Calkins Par versus Cracknell Scratch--1907
(Knuth Notes:(1) The newspaper is quite old and unreadable words will be indicated with "###". (2) There was a great debate amongst the two major golf associations of the day over what the standard should be for determining handicaps. At the time, golf clubs were permitted to determine their own course rating of "bogey", often based upon the best player in the club, who rarely could compete at the level of a national level amateur. Eventually, when the USGA adopted the Calkins handicap procedure in 1911, the USGA decreed that only golf associations could issue course ratings and they were to be based on the expected score of the top amateur of the day--Jerome Travers. The following article is an interesting insight into the raging debate that went on between 1907 and 1911, until the USGA stepped in.)
New York Sun, May 12, 1907
GOLF HANDICAP SYSTEMS
Advocates of Par Basis Oppose Massachusetts Plan
Calkins Gives a Call Down to Cracknell, Yet Praises His Energy--English Estimate of the Value of the Methods of Scratch Score. Not Commended.
Is the great Massachusetts Golf Association, which prints each year the handicaps of 3,000 to 3,500 players, up against it? The handicaps are based on the scratch and not on the par scores, which is a cause of umbrage to the handicappers of other golf associations who have long since discarded the scratch basis and deem it of no more consequence than the priority of the egg or hen.

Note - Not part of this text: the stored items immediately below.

(* ===== verification/PyConnection.v ===== *)
(** * The class [Connection] ([src/mariadb/connections.py]) *)

From stdpp Require Import gmap.
From S2P Require Import Prelude Parser Values DateTime Wire Fetch Exceptions Params Client.
From S2P Require Import Connection Cursor Session Python PyCursor.

Definition INFO_SERVER_VERSION_ID : Z := 18.
Definition STATUS_AUTOCOMMIT : Z := 2.
Definition MAX_TPC_XID_SIZE : Z := 64.

(** ** Transaction identifiers *)

(** [xid.__new__]: the lengths count characters; a format of 0 becomes 1.  An
    argument of another type is a [ProgrammingError] as well. *)
Definition xid_new (format transaction branch : pyobj) : pyexn + xid :=
  match as_long format, transaction, branch with
  | Some f, PyUnicode t, PyUnicode b =>
      if MAX_TPC_XID_SIZE <? utf8_chars t
      then inl (ProgrammingError "Maximum length of transaction_id exceeded.")
      else if MAX_TPC_XID_SIZE <? utf8_chars b
      then inl (ProgrammingError "Maximum length of branch_qualifier exceeded.")
      else inr (mkXid (if f =? 0 then 1 else f) t b)
  | Some _, PyUnicode _, _ => inl (ProgrammingError "argument 3 must be str, not %s")
  | Some _, _, _ => inl (Builtin "AttributeError")
  | None, _, _ => inl (ProgrammingError "argument 1 must be int, not %s")
  end.

(** The decimal digits of an integer. *)
Fixpoint digits_of (fuel : nat) (n : Z) (acc : list Z) : list Z :=
  match fuel with
  | O => acc
  | S fuel' =>
      let acc' := 48 + n mod 10 :: acc in
      if n <? 10 then acc' else digits_of fuel' (n / 10) acc'
  end.

Definition show_int (z : Z) : list Z :=
  let n := Z.abs z in
  (if z <? 0 then [45] else []) ++ digits_of (S (Z.to_nat (Z.log2 n))) n [].

(** ['%s','%s',%s] of an identifier. *)
Definition show_xid (x : xid) : list Z :=
  39 :: transaction_id x ++ [39; 44; 39] ++ branch_qualifier x ++ [39; 44] ++ show_int (format_id x).

(** The statements of the methods. *)
Definition xa_begin (x : xid) : list Z := bytes_of_string "XA BEGIN " ++ show_xid x.
Definition xa_end (x : xid) : list Z := bytes_of_string "XA END " ++ show_xid x.
Definition xa_prepare (x : xid) : list Z := bytes_of_string "XA PREPARE " ++ show_xid x.
Definition xa_rollback (x : xid) : list Z := bytes_of_string "XA ROLLBACK " ++ show_xid x.

Definition xa_commit (x : xid) (one_phase : bool) : list Z :=
  let stmt := bytes_of_string "XA COMMIT " ++ show_xid x in
  if one_phase then stmt ++ bytes_of_string " ONE PHASE" else stmt.

(** ** Keyword arguments of a connection *)

(** [ssl] is a truth value, or a dictionary, of which the keys that it has are
    given. *)
Inductive ssl_arg := SslFlag (b : bool) | SslDict (ca cert capath key cipher : bool).

(** [kc_args] are the arguments of the C function as its parser takes them,
    [None] when it rejects them; [kc_bad_host] says that the host is a list and
    the library older than 3.3.0. *)
Record connection_kwargs := mkConnectionKwargs {
  kc_args : option connect_args;
  kc_converter : option (Z -> option callable);
  kc_autocommit : bool;
  kc_reconnect : bool;
  kc_bad_host : bool;
  kc_ssl : option ssl_arg;
}.

(** A dictionary becomes the single keywords, and [ssl] true. *)
Definition with_ssl (ssl : option ssl_arg) (a : connect_args) : connect_args :=
  match ssl with
  | None => a
  | Some (SslFlag b) =>
      mkConnectArgs (a_dsn a) (a_status_callback a) (a_local_infile a) (a_compress a) (a_init_command a)
        (a_plugin_dir a) (default_plugins a) (a_default_file a) (a_default_group a) (a_connect_timeout a)
        (a_read_timeout a) (a_write_timeout a) b (a_ssl_key a) (a_ssl_ca a) (a_ssl_cert a)
        (a_ssl_capath a) (a_ssl_cipher a) (a_ssl_crl a) (a_ssl_crlpath a) (a_tls_version a) (a_tls_fp a)
        (a_tls_fp_list a)
  | Some (SslDict ca cert capath key cipher) =>
      mkConnectArgs (a_dsn a) (a_status_callback a) (a_local_infile a) (a_compress a) (a_init_command a)
        (a_plugin_dir a) (default_plugins a) (a_default_file a) (a_default_group a) (a_connect_timeout a)
        (a_read_timeout a) (a_write_timeout a) true (key || a_ssl_key a) (ca || a_ssl_ca a)
        (cert || a_ssl_cert a) (capath || a_ssl_capath a) (cipher || a_ssl_cipher a) (a_ssl_crl a)
        (a_ssl_crlpath a) (a_tls_version a) (a_tls_fp a) (a_tls_fp_list a)
  end.

(** ** Information *)

Inductive info_property :=
  | Database | User | Client_capabilities | Server_capabilities | Extended_server_capabilities
  | Server_port | Unix_socket | Server_name | Server_info | Server_status | Server_version
  | Tls_cipher | Tls_version | Tls_peer_cert_info | Tls_verify_status.

(** The numbers are those of [constants/INFO.py]. *)
Definition property_info (p : info_property) : Z :=
  match p with
  | Database => 15 | User => 27 | Client_capabilities => 33 | Server_capabilities => 31
  | Extended_server_capabilities => INFO_EXTENDED_SERVER_CAPABILITIES | Server_port => 12
  | Unix_socket => 26 | Server_name => INFO_HOST | Server_info => 17
  | Server_status => INFO_SERVER_STATUS | Server_version => INFO_SERVER_VERSION_ID | Tls_cipher => 21
  | Tls_version => 23 | Tls_peer_cert_info => TLS_PEER_CERT_INFO | Tls_verify_status => 37
  end.

Definition about_tls (p : info_property) : bool :=
  match p with Tls_cipher | Tls_version | Tls_peer_cert_info | Tls_verify_status => true | _ => false end.

Definition since_342 (p : info_property) : bool :=
  match p with Tls_peer_cert_info | Tls_verify_status => true | _ => false end.

Section Connection.

Context `{C : Client} `{P : PyLib} (al : allocations).

Local Abbreviation c_call := (c_call al).
Local Abbreviation c_object := (c_object al).
Local Abbreviation conn_check_closed := connection_check_closed.

(** [self._execute_command(stmt); self._read_response()]. *)
Definition command (stmt : list Z) : PM () :=
  c_object (ConnCommand (PyUnicode stmt));; c_object ConnReadResponse;; mret ().

(** ** Properties *)

Definition server_status : PM Z := o ← get_info al INFO_SERVER_STATUS; int_of o.

Definition get_autocommit : PM bool :=
  conn_check_closed;; z ← server_status; mret (negb (Z.land z STATUS_AUTOCOMMIT =? 0)).

(** [int(mode)] of a boolean. *)
Definition set_autocommit (mode : bool) : PM () :=
  conn_check_closed;;
  now ← get_autocommit;
  if eqb mode now then mret ()
  else command (bytes_of_string "SET AUTOCOMMIT=" ++ [if mode then 49 else 48]).

(** [int(version / 10000)] and so on: the divisions are of floats, exact for
    the numbers a server has. *)
Definition server_version_info : PM (Z * Z * Z) :=
  conn_check_closed;;
  o ← get_info al INFO_SERVER_VERSION_ID;
  v ← int_of o;
  mret (Z.quot v 10000, Z.quot (v mod 10000) 100, v mod 100).

(** The properties that read an information of the library.  Those about TLS
    give None without asking when the connection does not use it; two of them
    also when the library is older than 3.4.2, before they look at the
    connection. *)
Definition read_property (newer_342 : bool) (p : info_property) : PM pyobj :=
  if since_342 p && negb newer_342 then mret PyNone
  else
    conn_check_closed;;
    n ← the_connection;
    if about_tls p && negb (n_tls_in_use n) then mret PyNone
    else c_object (ConnInfo (PyLong (property_info p))).

Definition thread_id : PM pyobj := conn_check_closed;; c_object ConnId.

(** [socket]: the object for the descriptor, a new one when the descriptor has
    changed; the outcome is the descriptor it holds. *)
Definition socket : PM Z :=
  o ← c_object ConnSocket;
  fno ← int_of o;
  s ← attrs;
  (match k_socket (s_connection s) with
   | Some old => if fno =? old then mret () else upd_pyconn (set_k_socket (Some fno))
   | None => upd_pyconn (set_k_socket (Some fno))
   end);;
  mret fno.

(** [open]: whether a ping succeeds. *)
Definition is_open : PM bool :=
  conn_check_closed;;
  try_except Mariadb_Error (c_object ConnPing;; mret true) (mret false).

Definition set_database (schema : list Z) : PM () :=
  conn_check_closed;; command (bytes_of_string "USE " ++ schema).

Definition select_db (new_db : list Z) : PM () := conn_check_closed;; set_database new_db.

(** ** Creation and closing *)

(** [__init__]: the host is looked at before anything is connected. *)
Definition Connection_init (kw : connection_kwargs) : PM () :=
  upd_pyconn (λ _, pyconnection_new);;
  c_call (ConnConverter (kc_converter kw));;
  if kc_bad_host kw
  then raise (ProgrammingError "Host failover list requires MariaDB Connector/C 3.3.0 or newer")
  else
    c_call (ConnInit (with_ssl (kc_ssl kw) <$> kc_args kw));;
    set_autocommit (kc_autocommit kw);;
    c_call (ConnSetReconnect (Some (PyBool (kc_reconnect kw))));;
    mret ().

(** [Connection.cursor] with the default class. *)
Definition cursor (kwargs : option cursor_kwargs) : PM () :=
  conn_check_closed;; Cursor_init al kwargs.

(** A connection that belongs to no pool. *)
Definition conn_close : PM () := conn_check_closed;; c_object ConnClose;; mret ().

(** ** Transactions *)

Definition tpc_active : PM bool :=
  s ← attrs; mret (negb (bool_decide (k_tpc_state (s_connection s) = TPC_NONE))).

Definition commit : PM () :=
  conn_check_closed;;
  active ← tpc_active;
  if active : bool
  then raise (ProgrammingError "commit() is not allowed if a TPC transaction is active")
  else command (bytes_of_string "COMMIT").

Definition rollback : PM () :=
  conn_check_closed;;
  active ← tpc_active;
  if active : bool
  then raise (ProgrammingError "rollback() is not allowed if a TPC transaction is active")
  else command (bytes_of_string "ROLLBACK").

Definition begin_ : PM () := conn_check_closed;; command (bytes_of_string "BEGIN").

(** [None] stands for an argument that is no integer. *)
Definition kill (id : option Z) : PM () :=
  conn_check_closed;;
  match id with
  | None => raise (ProgrammingError "id must be of type int.")
  | Some z => command (bytes_of_string "KILL " ++ show_int z)
  end.

(** ** Two-phase commit *)

Definition set_tpc (st : tpc_states) (x : option xid) : PM () := upd_pyconn (set_k_tpc st x).

Definition tpc_begin (x : option xid) : PM () :=
  conn_check_closed;;
  match x with
  | None => raise (ProgrammingError "argument 1 must be xid not %s")
  | Some x => command (xa_begin x);; set_tpc TPC_XID (Some x)
  end.

(** A command whose failure ends the transaction for the object. *)
Definition or_reset (m : PM ()) : PM () := on_error Mariadb_Error m (set_tpc TPC_NONE None).

(** [XA END] of [tpc_commit] and [tpc_rollback]: only the answer is read under
    the handler. *)
Definition end_phase (x : xid) : PM () :=
  c_object (ConnCommand (PyUnicode (xa_end x)));;
  or_reset (c_object ConnReadResponse;; mret ()).

Definition is_prepared_state (st : tpc_states) : bool := bool_decide (st = TPC_PREPARE).

(** [arg] is the argument: absent (or None) or an identifier.  When there is no
    identifier at all the statement is built from None. *)
Definition tpc_commit (arg : option xid) : PM () :=
  conn_check_closed;;
  s ← attrs;
  let k := s_connection s in
  let x := match arg with Some x => Some x | None => k_xid k end in
  match k_tpc_state k, x with
  | TPC_NONE, _ => raise (ProgrammingError "Transaction not started.")
  | TPC_XID, None => raise (ProgrammingError "Transaction is not prepared.")
  | TPC_PREPARE, None => raise (Builtin "TypeError")
  | TPC_XID, Some x =>
      end_phase x;;
      or_reset (command (xa_commit x true));;
      set_tpc TPC_NONE None
  | TPC_PREPARE, Some x =>
      or_reset (command (xa_commit x false));;
      set_tpc TPC_NONE None
  end.

Definition tpc_prepare : PM () :=
  conn_check_closed;;
  s ← attrs;
  let k := s_connection s in
  match k_tpc_state k, k_xid k with
  | TPC_NONE, _ => raise (ProgrammingError "Transaction not started.")
  | TPC_PREPARE, _ => raise (ProgrammingError "Transaction is already in prepared state.")
  | TPC_XID, None => raise (Builtin "TypeError")
  | TPC_XID, Some x =>
      or_reset (command (xa_end x));;
      or_reset (command (xa_prepare x));;
      set_tpc TPC_PREPARE (Some x)
  end.

(** The state behind a successful rollback is [PREPARE]. *)
Definition tpc_rollback (arg : option xid) : PM () :=
  conn_check_closed;;
  s ← attrs;
  let k := s_connection s in
  let x := match arg with Some x => Some x | None => k_xid k end in
  match k_tpc_state k, x with
  | TPC_NONE, _ => raise (ProgrammingError "Transaction not started.")
  | _, None => raise (Builtin "TypeError")
  | st, Some x =>
      (if is_prepared_state st then mret () else end_phase x);;
      or_reset (command (xa_rollback x));;
      upd_pyconn (λ k, set_k_tpc TPC_PREPARE (k_xid k) k)
  end.

End Connection.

"My system", remarks Ralph Cracknell, chairman of the Massachusetts handicappers, "is based on what the best men do day, after day. It is not arbitrary nor drastic, merely a realization of actual golf. It is the one true basis on which to handicap."
The remark is as a red rag to a bull in stirring up the advocates of the par basis of handicapping.
"I know Cracknell's theory, but it is wrong," said Leighton Calkins, handicapper of the Metropolitan(NY) Golf Association.
"Cracknell's basis is a scratch score. Now, what is a scratch score? He complains of par because it's arbitrary and of bogey because it's both arbitrary and imaginary. How his scratch score is infinitely more objectionable because it neither represents perfect play, which is par, nor the so-called bogey or average good play, but rather something in between the two, neither perfect nor an average good play, but some kind of score which might be turned in by the best man in the field at the time, during a tournament.
"Thinking golfers long ago gave up handicapping on the basis of bogey, because bogey is too indefinite a standard of measurement. To a neophyte in golf who might ask: 'How does one arrive at bogey?' the only answer is: 'Why, it represents an average good first class game, making a few allowances for slight mistakes here and there.' If the neophyte goes back to his home links and reports your definition, and if no really good player has ever really tested that links by frequent play, how, in heaven's name, is he or any of his board of governors to fix the bogey?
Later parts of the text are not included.